Your organisation has just made a decision to lay off staff who are in possession of strategy documents that could result in those  documents remaining in their possession after the layoff. What do you do? What happens when a member of staff with access to sensitive information resigns?

Do you think the confidential agreement signed with that employee is enough to ensure that he or she does not use the information contrary to what has been agreed in the confidential agreement?

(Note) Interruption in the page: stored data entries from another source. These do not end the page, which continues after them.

(* ===== verification/CondTrie.v ===== *)
(** * CondTrie: a relation kept as a lattice on its conditions

    src/ctadl-index/src/index_engine/cond_trie.rs: a row is a fact of five columns and the condition it holds under.  The
    unconditional facts live in a [LocalsIndCommon], the conditional ones beside it in nested maps.  The joins of conditions
    read and extend the global tables of decision sets, so those are threaded through ([Statics]).  A lazy iterator is the list of what it
    yields; a [retain] visits the entries of a map in the order of [map_to_list], which stands for the unspecified order.  The lemmas about the merges
    and rounds are in [CondRounds]. *)

From S2P Require Import Prelude Bits Interner UnionCache Decision PathGroup LocalsTrie.
From S2P Require Import HybridSet.

#[local] Open Scope Z_scope.
Set Default Proof Using "Type".

(** [a - b] on [usize]. *)
Definition usize_sub (a b : Z) : outcome Z := if b <=? a then Ret (a - b) else Panic.

(** [HashMap::retain]: the closure sees each entry once, may change its value and keeps it or not. *)
Fixpoint retain_list {S K W} (f : S -> K -> W -> outcome (S * W * bool)) (s : S) (l : list (K * W)) : outcome (S * list (K * W)) :=
  match l with
  | [] => Ret (s, [])
  | (k, w) :: l =>
      '(s, w, keep) ← f s k w;
      '(s, l) ← retain_list f s l;
      Ret (s, if keep : bool then (k, w) :: l else l)
  end.

Definition retainM `{Countable K} {S W} (f : S -> K -> W -> outcome (S * W * bool)) (s : S) (m : gmap K W) : outcome (S * gmap K W) :=
  '(s, l) ← retain_list f s (map_to_list m); Ret (s, list_to_map l).

(** [map.is_empty()]. *)
Definition map_is_empty `{Countable K} {W} (m : gmap K W) : bool := bool_decide (m = ∅).

Section Trie.
Context {St : Type} `{IH : IdHandle (list Z) St}.
Context {K1 K2 P A B S1 S2 : Type} `{Countable K1, Countable K2, Countable P, Countable A, Countable B}.
Context `{SetOps (P * A * B) S1, SetOps (A * B) S2}.
#[local] Notation row := (K1 * K2 * P * A * B)%type.
#[local] Notation locals := (LocalsIndCommon K1 K2 P S1 S2).
#[local] Notation statics := (Statics St).
Implicit Types (g : statics) (r : row) (c : Cond).

Definition covers g (held c : Cond) : outcome (statics * bool) :=
  match held, c with
  | Always, _ => Ret (g, true)
  | _, Always => Ret (g, false)
  | held, c => '(g, (_, changed)) ← cond_join_mut g held c; Ret (g, negb changed)
  end.

#[local] Notation abs_map := (gmap (A * B) Cond).
#[local] Notation leaves_map := (gmap P abs_map).
#[local] Notation cond_map := (gmap (K1 * K2) leaves_map).

Record CondTrie := mk_trie { ct_always : locals; ct_cond : cond_map; ct_cond_len : Z }.

Definition ct_default : CondTrie := mk_trie lt_default ∅ 0.
Definition ct_len (s : CondTrie) : Z := lt_len (ct_always s) + ct_cond_len s.
Definition ct_is_empty (s : CondTrie) : bool := ct_len s =? 0.

(** [cond.get(g)?.get(p)?.get(ab)]. *)
Definition cond_lookup (m : cond_map) r : option Cond :=
  let '(k1, k2, p, a, b) := r in leaves ← m !! (k1, k2); abs ← (leaves : leaves_map) !! p; (abs : abs_map) !! (a, b).

Definition cond_at (s : CondTrie) r : outcome (option Cond) :=
  unconditional ← lt_contains (ct_always s) r;
  if unconditional : bool then Ret (Some Always)
  else if map_is_empty (ct_cond s) then Ret None
  else Ret (cond_lookup (ct_cond s) r).

(** The value of an entry, through [entry(g).or_default().entry(p).or_default()]. *)
Definition cond_put (m : cond_map) r c : cond_map :=
  let '(k1, k2, p, a, b) := r in
  let leaves := default ∅ (m !! (k1, k2)) in
  let abs := default ∅ (leaves !! p) in
  <[(k1, k2) := <[p := <[(a, b) := c]> abs]> leaves]> m.

Definition remove_cond (s : CondTrie) r : outcome CondTrie :=
  let '(k1, k2, p, a, b) := r in
  match ct_cond s !! (k1, k2) with
  | None => Ret s
  | Some leaves =>
      match leaves !! p with
      | None => Ret s
      | Some abs =>
          len ← (match abs !! (a, b) with Some _ => usize_sub (ct_cond_len s) 1 | None => Ret (ct_cond_len s) end);
          let abs := delete (a, b) abs in
          Ret (mk_trie (ct_always s)
            (if map_is_empty abs then
               let leaves := delete p leaves in
               if map_is_empty leaves then delete (k1, k2) (ct_cond s) else <[(k1, k2) := leaves]> (ct_cond s)
             else <[(k1, k2) := <[p := abs]> leaves]> (ct_cond s)) len)
      end
  end.

Definition ct_insert g (s : CondTrie) r c : outcome (statics * (CondTrie * bool)) :=
  if is_always c then
    '(always, added) ← lt_insert (ct_always s) r;
    Ret (g, (mk_trie always (ct_cond s) (ct_cond_len s), added))
  else
    unconditional ← lt_contains (ct_always s) r;
    if unconditional : bool then Ret (g, (s, false))
    else
      match cond_lookup (ct_cond s) r with
      | Some held =>
          '(g, (joined, changed)) ← cond_join_mut g held c;
          let s := mk_trie (ct_always s) (cond_put (ct_cond s) r joined) (ct_cond_len s) in
          if negb changed then Ret (g, (s, false))
          else if is_always joined then
            s ← remove_cond s r;
            '(always, _) ← lt_insert (ct_always s) r;
            Ret (g, (mk_trie always (ct_cond s) (ct_cond_len s), true))
          else Ret (g, (s, true))
      | None => Ret (g, (mk_trie (ct_always s) (cond_put (ct_cond s) r c) (ct_cond_len s + 1), true))
      end.

(** A [retain] of every leaf of the nested maps, which drops the maps it empties.  [skip] are the groups whose leaves are not visited. *)
Definition retain_leaves {S} (skip : K1 * K2 -> bool) (f : S -> row -> Cond -> outcome (S * Cond * bool)) (s : S) (m : cond_map) : outcome (S * cond_map) :=
  retainM (fun s '(k1, k2) (leaves : leaves_map) =>
    if skip (k1, k2) then Ret (s, leaves, negb (map_is_empty leaves))
    else
      '(s, leaves) ← retainM (fun s p (abs : abs_map) =>
        '(s, abs) ← retainM (fun s '(a, b) c => f s (k1, k2, p, a, b) c) s abs;
        Ret (s, abs, negb (map_is_empty abs))) s leaves;
      Ret (s, leaves, negb (map_is_empty leaves))) s m.

(** The closure that drops the leaves [from] makes unconditional; [from]'s group of the row is there. *)
Definition drop_unconditional (fwd_from : gmap (K1 * K2) (PathGroup P S1 S2)) (removed : Z) r c : outcome (Z * Cond * bool) :=
  let '(k1, k2, p, a, b) := r in
  group ← unwrap (fwd_from !! (k1, k2));
  gone ← pg_contains group p a b;
  Ret (if gone : bool then removed + 1 else removed, c, negb gone).

(** [for ((k1, k2), leaves) in cond { for (p, abs) in leaves { for ((a, b), c) in abs { .. } } }]. *)
Definition for_leaves {S} (f : S -> row -> Cond -> outcome S) (s : S) (m : cond_map) : outcome S :=
  foldM (fun s '((k1, k2), leaves) =>
    foldM (fun s '(p, abs) =>
      foldM (fun s '((a, b), c) => f s (k1, k2, p, a, b) c) s (map_to_list (abs : abs_map))) s (map_to_list (leaves : leaves_map))) s (map_to_list m).

Definition absorb_leaf (acc : statics * CondTrie) r c : outcome (statics * CondTrie) :=
  let '(g, self) := acc in '(g, (self, _)) ← ct_insert g self r c; Ret (g, self).

(** The new [self] and the emptied [from]. *)
Definition ct_absorb g (self from : CondTrie) : outcome (statics * (CondTrie * CondTrie)) :=
  self ← (if negb (map_is_empty (ct_cond self)) && negb (lt_is_empty (ct_always from)) then
            let fwd_from := fwd (ct_always from) in
            '(removed, cond) ← retain_leaves (fun k => negb (bool_decide (is_Some (fwd_from !! k)))) (drop_unconditional fwd_from) 0 (ct_cond self);
            len ← usize_sub (ct_cond_len self) removed;
            Ret (mk_trie (ct_always self) cond len)
          else Ret self);
  '(always, from_always) ← lt_absorb (ct_always self) (ct_always from);
  let self := mk_trie always (ct_cond self) (ct_cond_len self) in
  '(g, self) ← for_leaves absorb_leaf (g, self) (ct_cond from);
  Ret (g, (self, mk_trie from_always ∅ 0)).

(** The closure of [refine]: drops a leaf that is covered, and joins the others with what is held. *)
Definition refine_leaf (always : locals) (total : CondTrie) (acc : statics * Z * list row) r c : outcome (statics * Z * list row * Cond * bool) :=
  let '(g, removed, spilled) := acc in
  unconditional ← lt_contains always r;
  held ← (if unconditional : bool then Ret (Some Always) else cond_at total r);
  match held with
  | None => Ret (g, removed, spilled, c, true)
  | Some held =>
      '(g, covered) ← covers g held c;
      if covered : bool then Ret (g, removed + 1, spilled, c, false)
      else
        '(g, (c, _)) ← cond_join_mut g c held;
        if is_always c then Ret (g, removed + 1, spilled ++ [r], c, false)
        else Ret (g, removed, spilled, c, true)
  end.

Definition ct_refine g (self total : CondTrie) : outcome (statics * CondTrie) :=
  if map_is_empty (ct_cond self) then Ret (g, self)
  else
    '(g, removed, spilled, cond) ← retain_leaves (fun _ => false) (refine_leaf (ct_always self) total) (g, 0, []) (ct_cond self);
    len ← usize_sub (ct_cond_len self) removed;
    always ← foldM (fun always r => '(always, _) ← lt_insert always r; Ret always) (ct_always self) spilled;
    Ret (g, mk_trie always cond len).

(** The new [new], [delta] and [total]. *)
Definition ct_merge g (new delta total : CondTrie) : outcome (statics * (CondTrie * CondTrie * CondTrie)) :=
  '(g, (total, delta)) ← ct_absorb g total delta;
  '(g, new) ← ct_refine g new total;
  Ret (g, (delta, new, total)).

(** ** Reads *)

Definition leaf_rows (e : K1 * K2 * leaves_map) : list (row * Cond) :=
  let '((k1, k2), leaves) := e in
  map_to_list leaves ≫= (fun '(p, abs) => map (fun '((a, b), c) => ((k1, k2, p, a, b), c)) (map_to_list (abs : abs_map))).

Definition ct_rows (s : CondTrie) : outcome (list (row * Cond)) :=
  always ← flat_mapM (fun e => l ← group_rows e; Ret (map (fun r => (r, Always)) l)) (map_to_list (fwd (ct_always s)));
  Ret (always ++ (map_to_list (ct_cond s) ≫= leaf_rows)).

(** The leaves of a group, or of a path in it, with their conditions. *)
Definition group_leaves_of (leaves : leaves_map) : list (P * A * B * Cond) :=
  map_to_list leaves ≫= (fun '(p, abs) => map (fun '((a, b), c) => (p, a, b, c)) (map_to_list (abs : abs_map))).

Definition ct_group (s : CondTrie) (key : K1 * K2) : outcome (option (list (P * A * B * Cond))) :=
  let always := fwd (ct_always s) !! key in
  let cond := if map_is_empty (ct_cond s) then None else ct_cond s !! key in
  match always, cond with
  | None, None => Ret None
  | _, _ =>
      l ← (match always with Some group => pg_iter group | None => Ret [] end);
      Ret (Some (map (fun '(p, a, b) => (p, a, b, Always)) l ++ match cond with Some leaves => group_leaves_of leaves | None => [] end))
  end.

(** [CondGet] yields the unconditional rows, then the conditional ones. *)
Definition cond_get (always : option (list (A * B))) (cond : option abs_map) : list (A * B * Cond) :=
  map (fun '(a, b) => (a, b, Always)) (default [] always) ++ match cond with Some abs => map_to_list abs | None => [] end.

Definition ct_get (s : CondTrie) (key : K1 * K2 * P) : outcome (option (list (A * B * Cond))) :=
  always ← (match fwd (ct_always s) !! key.1 with Some group => pg_get group key.2 | None => Ret None end);
  let cond := if map_is_empty (ct_cond s) then None else leaves ← ct_cond s !! key.1; (leaves : leaves_map) !! key.2 in
  match always, cond with None, None => Ret None | _, _ => Ret (Some (cond_get always cond)) end.

Definition ct_iter_by_path (s : CondTrie) : outcome (list (K1 * K2 * P * list (A * B * Cond))) :=
  l ← ct_rows s;
  Ret (map_to_list (foldl bucket_push (∅ : gmap (K1 * K2 * P) (list (A * B * Cond))) (map (fun '((k1, k2, p, a, b), c) => ((k1, k2, p), (a, b, c))) l))).

(** The [0_1] index iterated: the keys of both maps, each with its group. *)
Definition ct_iter_groups (s : CondTrie) : outcome (list (K1 * K2 * list (P * A * B * Cond))) :=
  let keys := dom (fwd (ct_always s)) ∪ dom (ct_cond s) in
  mapM_out (fun k => o ← ct_group s k; l ← unwrap o; Ret (k, l)) (elements keys).

(** The full index: existence is coverage. *)
Definition ct_contains_key g (s : CondTrie) (rc : row * Cond) : outcome (statics * bool) :=
  held ← cond_at s rc.1;
  match held with Some held => covers g held rc.2 | None => Ret (g, false) end.

Definition ct_full_get (s : CondTrie) (rc : row * Cond) : outcome (option unit) :=
  held ← cond_at s rc.1; Ret (if bool_decide (held = Some rc.2) then Some tt else None).

(** The versions of a relation.  A rule adds a row unless [total] or [delta] covers it; the merge ends a round. *)
Record CondRelation := mk_cond_relation { cr_new : CondTrie; cr_delta : CondTrie; cr_total : CondTrie }.

Definition cond_derive (acc : statics * CondRelation) (rc : row * Cond) : outcome (statics * CondRelation) :=
  let '(g, st) := acc in
  '(g, in_total) ← ct_contains_key g (cr_total st) rc;
  if in_total : bool then Ret (g, st)
  else
    '(g, in_delta) ← ct_contains_key g (cr_delta st) rc;
    if in_delta : bool then Ret (g, st)
    else '(g, (new, _)) ← ct_insert g (cr_new st) rc.1 rc.2; Ret (g, mk_cond_relation new (cr_delta st) (cr_total st)).

Definition cond_round (acc : statics * CondRelation) (rows : list (row * Cond)) : outcome (statics * CondRelation) :=
  '(g, st) ← foldM cond_derive acc rows;
  '(g, (new, delta, total)) ← ct_merge g (cr_new st) (cr_delta st) (cr_total st);
  Ret (g, mk_cond_relation new delta total).
End Trie.
Arguments CondTrie _ _ _ _ _ _ _ {_ _ _ _ _ _ _ _ _ _} : assert.
Arguments CondRelation _ _ _ _ _ _ _ {_ _ _ _ _ _ _ _ _ _} : assert.

(** ** The column order of [assign]

    [assign_like] and [ext_dst] group an edge [Vd.Pd = Vs.Ps] on its source: the store's columns are [(F, Vs, Ps, Vd, Pd)]. *)
Section Assign.
Context {St : Type} `{IH : IdHandle (list Z) St}.
Context {T0 T1 T2 T3 T4 S1 S2 : Type} `{Countable T0, Countable T1, Countable T2, Countable T3, Countable T4}.
Context `{SetOps (T4 * T1 * T2) S1, SetOps (T1 * T2) S2}.
#[local] Notation row := (T0 * T1 * T2 * T3 * T4)%type.
#[local] Notation store := (CondTrie T0 T3 T4 T1 T2 S1 S2).

Definition assign_row (r : row) : T0 * T3 * T4 * T1 * T2 := let '(f, vd, pd, vs, ps) := r in (f, vs, ps, vd, pd).
Definition assign_edge (r : T0 * T3 * T4 * T1 * T2) : row := let '(f, vs, ps, vd, pd) := r in (f, vd, pd, vs, ps).

Definition assign_insert (g : Statics St) (s : store) (rc : row * Cond) : outcome (Statics St * (store * bool)) := ct_insert g s (assign_row rc.1) rc.2.
Definition assign_contains_key (g : Statics St) (s : store) (rc : row * Cond) : outcome (Statics St * bool) := ct_contains_key g s (assign_row rc.1, rc.2).
Definition assign_rows (s : store) : outcome (list (row * Cond)) := l ← ct_rows s; Ret (map (fun '(r, c) => (assign_edge r, c)) l).
Definition assign_group (s : store) (key : T0 * T3) : outcome (option (list (T1 * T2 * T4 * Cond))) :=
  o ← ct_group s key; Ret (option_map (map (fun '(ps, vd, pd, c) => (vd, pd, ps, c))) o).

Definition assign_from_rows (rows : list row) : outcome store :=
  foldM (fun store r => '(always, _) ← lt_insert (ct_always store) (assign_row r); Ret (mk_trie always (ct_cond store) (ct_cond_len store))) ct_default rows.

Definition assign_into_always_vec (s : store) : outcome (list row) :=
  foldM (fun out '((f, vs), group) => pg_for (fun out '(ps, vd, pd) => Ret (out ++ [(f, vd, pd, vs, ps)])) out group) [] (map_to_list (fwd (ct_always s))).
End Assign.

(** ** Retaining *)

Lemma retain_list_app {S K W} (f : S -> K -> W -> outcome (S * W * bool)) l1 l2 : forall s,
  retain_list f s (l1 ++ l2) = ('(s, l1) ← retain_list f s l1; '(s, l2) ← retain_list f s l2; Ret (s, l1 ++ l2)).
Proof.
  induction l1 as [|[k w] l1 IH]; intros s; cbn [retain_list app mbind outcome_bind].
  - by destruct (retain_list f s l2) as [[]| |].
  - destruct (f s k w) as [[[s1 w1] keep]| |]; cbn [mbind outcome_bind]; [|done..]. rewrite IH. destruct (retain_list f s1 l1) as [[s2 l1']| |]; cbn [mbind outcome_bind]; [|done..].
    destruct (retain_list f s2 l2) as [[s3 l2']| |]; cbn [mbind outcome_bind]; [|done..]. by destruct keep.
Qed.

As a general rule all organisations should classify all their documents with the aim of identifying the ones that need persistent protection i.e. no matter where the documents are located or how they are being used the organisation has complete control over those documents and can determine when rights to those documents are withdrawn.There are 2 approaches to this. The first is using both enterprise rights management with data leakage prevention; in this case data leakage prevention(DLP) identifies all documents that may contain sensitive corporate information and notifies the enterprise rights management engine that sensitive information is about to be copied to external media or outside the firewall and therefore needs to be encrypted.

The second is using context sensitive enterprise rights management in which all documents that contains data defined in the data dictionary is automatically encrypted.

These 2 approaches have massive benefits in protecting sensitive information no matter where it is located and can help data owners withdraw access to its sensitive data at any time.

Organisations really need to understand the basic principles of enterprise rights management and how it can benefit them with respect to safeguarding their confidential information. If there is already a DLP solution already installed the need for enterprise rights management to enable flexibility should be considered.